* About this exercise
Every line with the string "ValueError" in it belongs in your answer, so copy them all from the data.

[Dataset entries — start]

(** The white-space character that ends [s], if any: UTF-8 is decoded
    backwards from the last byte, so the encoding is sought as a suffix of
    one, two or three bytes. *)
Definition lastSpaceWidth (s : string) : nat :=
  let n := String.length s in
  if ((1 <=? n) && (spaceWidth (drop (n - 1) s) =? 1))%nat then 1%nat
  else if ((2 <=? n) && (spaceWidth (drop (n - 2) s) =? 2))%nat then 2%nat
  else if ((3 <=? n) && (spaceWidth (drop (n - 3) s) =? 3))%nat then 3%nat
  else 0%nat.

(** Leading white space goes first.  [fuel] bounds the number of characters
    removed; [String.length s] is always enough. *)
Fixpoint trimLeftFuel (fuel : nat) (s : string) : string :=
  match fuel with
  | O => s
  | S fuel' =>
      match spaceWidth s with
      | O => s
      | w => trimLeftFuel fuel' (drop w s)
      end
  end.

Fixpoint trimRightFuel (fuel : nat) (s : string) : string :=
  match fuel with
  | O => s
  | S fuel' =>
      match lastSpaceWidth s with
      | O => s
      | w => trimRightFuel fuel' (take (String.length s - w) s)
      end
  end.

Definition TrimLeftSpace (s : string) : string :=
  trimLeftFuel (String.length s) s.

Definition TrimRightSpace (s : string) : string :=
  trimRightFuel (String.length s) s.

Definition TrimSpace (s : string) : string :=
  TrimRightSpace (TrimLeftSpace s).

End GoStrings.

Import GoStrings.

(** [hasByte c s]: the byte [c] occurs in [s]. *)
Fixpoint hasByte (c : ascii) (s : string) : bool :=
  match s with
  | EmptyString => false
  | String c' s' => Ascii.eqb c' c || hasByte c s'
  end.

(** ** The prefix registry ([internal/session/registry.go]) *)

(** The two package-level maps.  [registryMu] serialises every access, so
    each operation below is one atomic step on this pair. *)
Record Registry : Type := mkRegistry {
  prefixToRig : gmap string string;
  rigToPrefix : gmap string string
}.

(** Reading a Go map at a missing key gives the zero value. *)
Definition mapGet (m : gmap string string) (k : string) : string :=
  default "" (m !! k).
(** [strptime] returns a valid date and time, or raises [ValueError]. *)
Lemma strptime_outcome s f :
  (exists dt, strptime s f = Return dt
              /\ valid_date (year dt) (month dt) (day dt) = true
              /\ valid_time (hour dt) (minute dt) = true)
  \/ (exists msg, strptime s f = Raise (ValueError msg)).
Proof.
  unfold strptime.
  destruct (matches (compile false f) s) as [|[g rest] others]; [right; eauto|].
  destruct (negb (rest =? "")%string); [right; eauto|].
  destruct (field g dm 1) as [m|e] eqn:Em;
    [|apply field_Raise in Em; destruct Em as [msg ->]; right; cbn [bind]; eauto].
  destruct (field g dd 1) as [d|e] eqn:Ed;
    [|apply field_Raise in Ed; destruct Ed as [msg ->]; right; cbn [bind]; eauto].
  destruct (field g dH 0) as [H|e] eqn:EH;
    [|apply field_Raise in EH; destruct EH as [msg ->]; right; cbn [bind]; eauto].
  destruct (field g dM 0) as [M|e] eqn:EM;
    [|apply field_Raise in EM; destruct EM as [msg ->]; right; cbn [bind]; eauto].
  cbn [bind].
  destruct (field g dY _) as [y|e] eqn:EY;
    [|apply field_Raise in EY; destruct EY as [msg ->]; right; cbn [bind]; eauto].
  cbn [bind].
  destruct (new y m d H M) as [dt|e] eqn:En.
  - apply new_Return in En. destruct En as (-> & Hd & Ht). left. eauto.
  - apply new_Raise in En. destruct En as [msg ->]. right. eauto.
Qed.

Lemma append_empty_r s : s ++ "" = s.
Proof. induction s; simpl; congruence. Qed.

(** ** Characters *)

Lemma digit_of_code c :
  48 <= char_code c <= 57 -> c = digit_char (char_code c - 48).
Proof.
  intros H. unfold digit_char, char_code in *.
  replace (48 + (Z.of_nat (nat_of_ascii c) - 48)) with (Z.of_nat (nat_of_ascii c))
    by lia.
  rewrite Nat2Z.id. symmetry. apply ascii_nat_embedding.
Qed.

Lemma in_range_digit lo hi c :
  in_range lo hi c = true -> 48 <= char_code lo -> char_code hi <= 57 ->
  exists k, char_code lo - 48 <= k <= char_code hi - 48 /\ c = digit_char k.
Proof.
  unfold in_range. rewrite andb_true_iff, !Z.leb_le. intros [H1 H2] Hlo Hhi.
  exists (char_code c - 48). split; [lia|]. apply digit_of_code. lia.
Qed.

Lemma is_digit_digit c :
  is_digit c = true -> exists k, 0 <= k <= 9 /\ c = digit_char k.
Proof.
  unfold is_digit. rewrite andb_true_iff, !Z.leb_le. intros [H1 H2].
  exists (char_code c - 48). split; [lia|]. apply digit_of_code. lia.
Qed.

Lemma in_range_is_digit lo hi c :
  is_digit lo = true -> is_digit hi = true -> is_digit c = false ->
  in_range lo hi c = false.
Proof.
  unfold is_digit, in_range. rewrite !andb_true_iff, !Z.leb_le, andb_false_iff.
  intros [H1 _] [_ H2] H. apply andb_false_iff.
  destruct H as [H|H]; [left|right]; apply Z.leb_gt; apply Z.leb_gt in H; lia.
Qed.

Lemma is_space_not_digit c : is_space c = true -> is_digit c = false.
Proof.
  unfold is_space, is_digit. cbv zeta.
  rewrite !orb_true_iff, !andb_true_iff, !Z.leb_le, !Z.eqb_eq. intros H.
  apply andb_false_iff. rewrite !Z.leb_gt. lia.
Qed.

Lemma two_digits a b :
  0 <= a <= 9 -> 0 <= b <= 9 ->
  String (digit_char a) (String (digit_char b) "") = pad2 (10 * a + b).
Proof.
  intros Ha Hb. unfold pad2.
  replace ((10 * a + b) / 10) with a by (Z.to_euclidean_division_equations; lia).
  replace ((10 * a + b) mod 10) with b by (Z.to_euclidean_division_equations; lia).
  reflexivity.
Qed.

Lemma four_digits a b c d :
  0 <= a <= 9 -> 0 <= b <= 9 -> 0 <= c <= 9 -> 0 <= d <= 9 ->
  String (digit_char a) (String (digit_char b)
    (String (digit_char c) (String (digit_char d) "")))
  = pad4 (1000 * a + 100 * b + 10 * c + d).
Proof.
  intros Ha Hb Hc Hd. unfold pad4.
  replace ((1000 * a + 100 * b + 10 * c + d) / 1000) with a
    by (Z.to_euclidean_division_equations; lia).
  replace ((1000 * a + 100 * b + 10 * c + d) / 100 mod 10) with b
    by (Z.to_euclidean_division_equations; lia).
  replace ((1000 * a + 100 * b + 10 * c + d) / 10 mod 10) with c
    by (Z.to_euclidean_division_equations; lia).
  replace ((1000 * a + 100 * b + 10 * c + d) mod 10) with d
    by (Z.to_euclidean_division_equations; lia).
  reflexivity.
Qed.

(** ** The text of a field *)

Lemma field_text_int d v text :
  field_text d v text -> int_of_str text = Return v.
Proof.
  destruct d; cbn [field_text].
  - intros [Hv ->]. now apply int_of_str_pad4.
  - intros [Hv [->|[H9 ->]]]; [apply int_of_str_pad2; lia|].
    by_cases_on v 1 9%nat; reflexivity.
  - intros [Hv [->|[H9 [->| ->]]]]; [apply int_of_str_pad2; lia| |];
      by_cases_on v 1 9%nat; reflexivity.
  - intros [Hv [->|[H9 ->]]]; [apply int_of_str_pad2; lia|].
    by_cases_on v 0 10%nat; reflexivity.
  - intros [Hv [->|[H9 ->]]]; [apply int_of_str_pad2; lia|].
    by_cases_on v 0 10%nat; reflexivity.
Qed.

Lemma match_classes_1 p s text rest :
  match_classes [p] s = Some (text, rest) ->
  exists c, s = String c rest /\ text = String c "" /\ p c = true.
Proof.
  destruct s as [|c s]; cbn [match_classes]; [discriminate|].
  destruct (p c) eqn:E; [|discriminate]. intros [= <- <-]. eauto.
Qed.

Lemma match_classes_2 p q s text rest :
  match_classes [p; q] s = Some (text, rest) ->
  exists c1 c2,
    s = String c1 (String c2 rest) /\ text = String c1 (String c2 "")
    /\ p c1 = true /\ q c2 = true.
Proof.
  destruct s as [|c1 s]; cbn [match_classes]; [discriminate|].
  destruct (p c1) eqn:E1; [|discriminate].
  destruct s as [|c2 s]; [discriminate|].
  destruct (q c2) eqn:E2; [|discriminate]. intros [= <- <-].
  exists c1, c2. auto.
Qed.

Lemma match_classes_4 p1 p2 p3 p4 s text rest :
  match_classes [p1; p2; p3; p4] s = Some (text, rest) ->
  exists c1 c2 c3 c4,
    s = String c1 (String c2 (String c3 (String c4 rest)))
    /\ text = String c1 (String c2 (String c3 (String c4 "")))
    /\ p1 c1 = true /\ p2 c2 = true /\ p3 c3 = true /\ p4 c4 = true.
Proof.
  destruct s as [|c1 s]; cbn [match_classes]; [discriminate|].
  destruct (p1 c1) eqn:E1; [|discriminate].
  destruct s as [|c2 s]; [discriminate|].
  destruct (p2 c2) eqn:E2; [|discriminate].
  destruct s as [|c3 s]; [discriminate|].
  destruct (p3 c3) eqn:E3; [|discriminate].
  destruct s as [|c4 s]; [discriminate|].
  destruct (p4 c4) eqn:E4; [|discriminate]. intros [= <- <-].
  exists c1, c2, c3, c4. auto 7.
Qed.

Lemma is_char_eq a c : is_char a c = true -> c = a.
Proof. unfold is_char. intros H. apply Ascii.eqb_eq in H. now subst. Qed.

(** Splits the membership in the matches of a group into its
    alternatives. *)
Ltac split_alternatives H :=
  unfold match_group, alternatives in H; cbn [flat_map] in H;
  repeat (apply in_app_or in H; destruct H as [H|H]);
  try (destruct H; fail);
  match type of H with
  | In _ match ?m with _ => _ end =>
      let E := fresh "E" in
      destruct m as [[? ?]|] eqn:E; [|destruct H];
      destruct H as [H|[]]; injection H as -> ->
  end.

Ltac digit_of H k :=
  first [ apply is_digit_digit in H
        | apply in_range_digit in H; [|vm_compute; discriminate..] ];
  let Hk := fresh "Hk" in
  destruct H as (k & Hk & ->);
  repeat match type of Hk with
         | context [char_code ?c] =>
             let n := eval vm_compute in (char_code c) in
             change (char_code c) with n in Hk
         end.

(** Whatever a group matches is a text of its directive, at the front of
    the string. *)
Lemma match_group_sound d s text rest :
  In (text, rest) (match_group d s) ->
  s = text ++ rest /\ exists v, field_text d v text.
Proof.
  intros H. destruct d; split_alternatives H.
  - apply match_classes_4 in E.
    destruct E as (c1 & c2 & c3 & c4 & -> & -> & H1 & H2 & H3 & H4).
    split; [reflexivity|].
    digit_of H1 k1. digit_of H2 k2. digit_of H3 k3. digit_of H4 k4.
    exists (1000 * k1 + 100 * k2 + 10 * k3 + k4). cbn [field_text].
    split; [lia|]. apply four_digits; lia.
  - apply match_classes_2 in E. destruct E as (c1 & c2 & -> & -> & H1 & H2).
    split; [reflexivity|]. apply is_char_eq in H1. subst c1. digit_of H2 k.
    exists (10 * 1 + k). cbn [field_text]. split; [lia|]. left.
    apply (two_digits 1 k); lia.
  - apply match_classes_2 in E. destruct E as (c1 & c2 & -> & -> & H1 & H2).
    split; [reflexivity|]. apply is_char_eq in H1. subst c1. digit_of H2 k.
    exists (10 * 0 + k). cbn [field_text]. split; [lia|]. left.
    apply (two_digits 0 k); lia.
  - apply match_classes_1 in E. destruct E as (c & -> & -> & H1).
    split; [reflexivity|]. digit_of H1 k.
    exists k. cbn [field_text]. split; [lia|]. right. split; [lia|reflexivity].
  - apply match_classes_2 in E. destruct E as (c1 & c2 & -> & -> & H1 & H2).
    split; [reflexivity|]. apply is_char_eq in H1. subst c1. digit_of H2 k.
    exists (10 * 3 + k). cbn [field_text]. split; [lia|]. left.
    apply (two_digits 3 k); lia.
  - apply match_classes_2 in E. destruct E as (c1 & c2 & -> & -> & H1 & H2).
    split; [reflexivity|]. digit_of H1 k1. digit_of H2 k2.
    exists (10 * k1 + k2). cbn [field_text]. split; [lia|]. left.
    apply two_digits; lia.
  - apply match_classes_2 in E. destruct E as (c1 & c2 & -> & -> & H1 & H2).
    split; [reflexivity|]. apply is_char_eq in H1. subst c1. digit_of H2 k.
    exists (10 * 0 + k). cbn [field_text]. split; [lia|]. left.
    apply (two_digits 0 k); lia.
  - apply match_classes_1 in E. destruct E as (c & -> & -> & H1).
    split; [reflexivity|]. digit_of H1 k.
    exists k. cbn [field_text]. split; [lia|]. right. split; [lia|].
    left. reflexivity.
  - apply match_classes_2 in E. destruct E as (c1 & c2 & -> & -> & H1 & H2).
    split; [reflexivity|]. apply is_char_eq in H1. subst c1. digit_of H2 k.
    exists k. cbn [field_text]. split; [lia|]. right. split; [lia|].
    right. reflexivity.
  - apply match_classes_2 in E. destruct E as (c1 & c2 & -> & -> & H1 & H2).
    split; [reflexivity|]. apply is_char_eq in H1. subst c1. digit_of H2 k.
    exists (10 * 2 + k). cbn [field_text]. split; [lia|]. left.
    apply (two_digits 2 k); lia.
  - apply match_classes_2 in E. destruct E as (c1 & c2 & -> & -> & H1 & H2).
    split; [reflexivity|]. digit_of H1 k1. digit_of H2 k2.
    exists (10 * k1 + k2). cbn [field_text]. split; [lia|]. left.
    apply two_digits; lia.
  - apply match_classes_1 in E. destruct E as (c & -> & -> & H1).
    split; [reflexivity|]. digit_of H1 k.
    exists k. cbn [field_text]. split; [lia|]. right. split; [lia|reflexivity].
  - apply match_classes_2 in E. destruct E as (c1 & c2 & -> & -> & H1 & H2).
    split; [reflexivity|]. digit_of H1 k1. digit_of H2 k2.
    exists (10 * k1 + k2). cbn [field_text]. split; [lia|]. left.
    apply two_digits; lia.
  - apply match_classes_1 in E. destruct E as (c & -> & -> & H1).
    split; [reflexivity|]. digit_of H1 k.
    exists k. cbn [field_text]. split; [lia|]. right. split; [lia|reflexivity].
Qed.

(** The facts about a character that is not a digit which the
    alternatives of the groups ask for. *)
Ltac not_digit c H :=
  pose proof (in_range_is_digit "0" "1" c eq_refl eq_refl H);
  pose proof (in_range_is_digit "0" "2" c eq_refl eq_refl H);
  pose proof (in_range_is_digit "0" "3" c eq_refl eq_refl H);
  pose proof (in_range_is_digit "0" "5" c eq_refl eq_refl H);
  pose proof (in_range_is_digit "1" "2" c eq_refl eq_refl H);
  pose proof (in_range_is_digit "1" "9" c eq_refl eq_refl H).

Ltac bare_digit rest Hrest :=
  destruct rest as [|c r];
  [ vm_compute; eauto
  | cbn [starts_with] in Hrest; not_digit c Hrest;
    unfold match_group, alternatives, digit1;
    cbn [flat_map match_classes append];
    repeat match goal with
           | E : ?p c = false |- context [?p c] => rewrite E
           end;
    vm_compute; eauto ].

[Dataset entries — finish]

* Problem solution
(** [strptime] returns a valid date and time, or raises [ValueError]. *)
  \/ (exists msg, strptime s f = Raise (ValueError msg)).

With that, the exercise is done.